Saved entries
(** X11: a snapshot of an id that is not registered returns [None] and
    does nothing. A snapshot of a registered camera is a fetch, made
    whatever the status of the camera says; it never raises and leaves
    the reference frames, the statuses and the time of the last alert as
    they were. *)
Theorem snapshot_leaves_detection_state w cam_id io http :
  let r := get_snapshot urlparse_path cam_id io http w in
  (cameras (config (self w)) !! cam_id = None → r = (Returns None, w)) ∧
  (∀ cam_data, cameras (config (self w)) !! cam_id = Some cam_data →
     r = process_camera urlparse_path cam_id cam_data io http w) ∧
  (∃ result, r.1 = Returns result) ∧
  prev_frames (self r.2) = prev_frames (self w) ∧
  camera_status (self r.2) = camera_status (self w) ∧
  last_notification (self r.2) = last_notification (self w).
Proof.
  intros r. subst r. unfold get_snapshot. rewrite run_bind; simpl.
  destruct (cameras (config (self w)) !! cam_id) as [cam_data|]; simpl.
  - destruct (process_camera_keeps_detection_state urlparse_path w cam_id cam_data io http)
      as (result & new & Hret & _ & _ & Hrefs & Hstatus & Hlast & _).
    split; [done|]. split; [by intros ? [= <-]|]. eauto.
  - split; [done|]. split; [done|]. eauto.
Qed.

Lemma release_all_run streams : ∀ w,
  ∃ w',
    release_all streams w = (Returns (), w') ∧
    self w' = self w ∧ arrays w' = arrays w ∧
    (∀ stream, stream ∈ streams.*2 → captures w' !! stream ≠ Some true) ∧
    (∀ stream, stream ∉ streams.*2 → captures w' !! stream = captures w !! stream) ∧
    (∀ stream, captures w !! stream ≠ Some true → captures w' !! stream ≠ Some true).
Proof.
  induction streams as [|[cam first] rest IH]; intros w; simpl.
  - exists w. repeat split; try done. intros ? Hin. by apply elem_of_nil in Hin.
  - unfold is_opened, stream_release, emit. run_monad.
    set (w1 := if default false (captures w !! first)
               then with_captures (insert first false)
                      (with_trace (λ t, t ++ [StreamRelease first]) w)
               else w).
    assert (self w1 = self w ∧ arrays w1 = arrays w ∧
            captures w1 !! first ≠ Some true ∧
            (∀ stream, stream ≠ first → captures w1 !! stream = captures w !! stream) ∧
            (∀ stream, captures w !! stream ≠ Some true →
               captures w1 !! stream ≠ Some true)) as (Hself & Harrays & Hfirst & Hrest & Hclosed).
    { subst w1. destruct (captures w !! first) as [[|]|] eqn:Hopen; simpl.
      - repeat split; [by rewrite lookup_insert_eq|
          by intros; rewrite lookup_insert_ne|]. intros stream Hstream.
        destruct (decide (stream = first)) as [->|];
          [by rewrite lookup_insert_eq|by rewrite lookup_insert_ne].
      - repeat split; [by rewrite Hopen|done].
      - repeat split; [by rewrite Hopen|done]. }
    destruct (IH w1) as (w' & Hrun & Hself' & Harrays' & Hlisted & Hother & Hkeep).
    exists w'. split.
    { subst w1. destruct (default false (captures w !! first)); simpl; by rewrite Hrun. }
    split; [congruence|]. split; [congruence|]. split; [|split].
    + intros stream [->|Hin]%elem_of_cons; [by apply Hkeep|by apply Hlisted].
    + intros stream [Hne Hnot]%not_elem_of_cons. rewrite Hother by done. by apply Hrest.
    + intros stream Hstream. by apply Hkeep, Hclosed.
Qed.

=== WHAT THE TASK REQUIRES ===
The answer should be a single number: how many lines of the entries hold "Harrays".

=== EXERCISE OUTPUT ===
2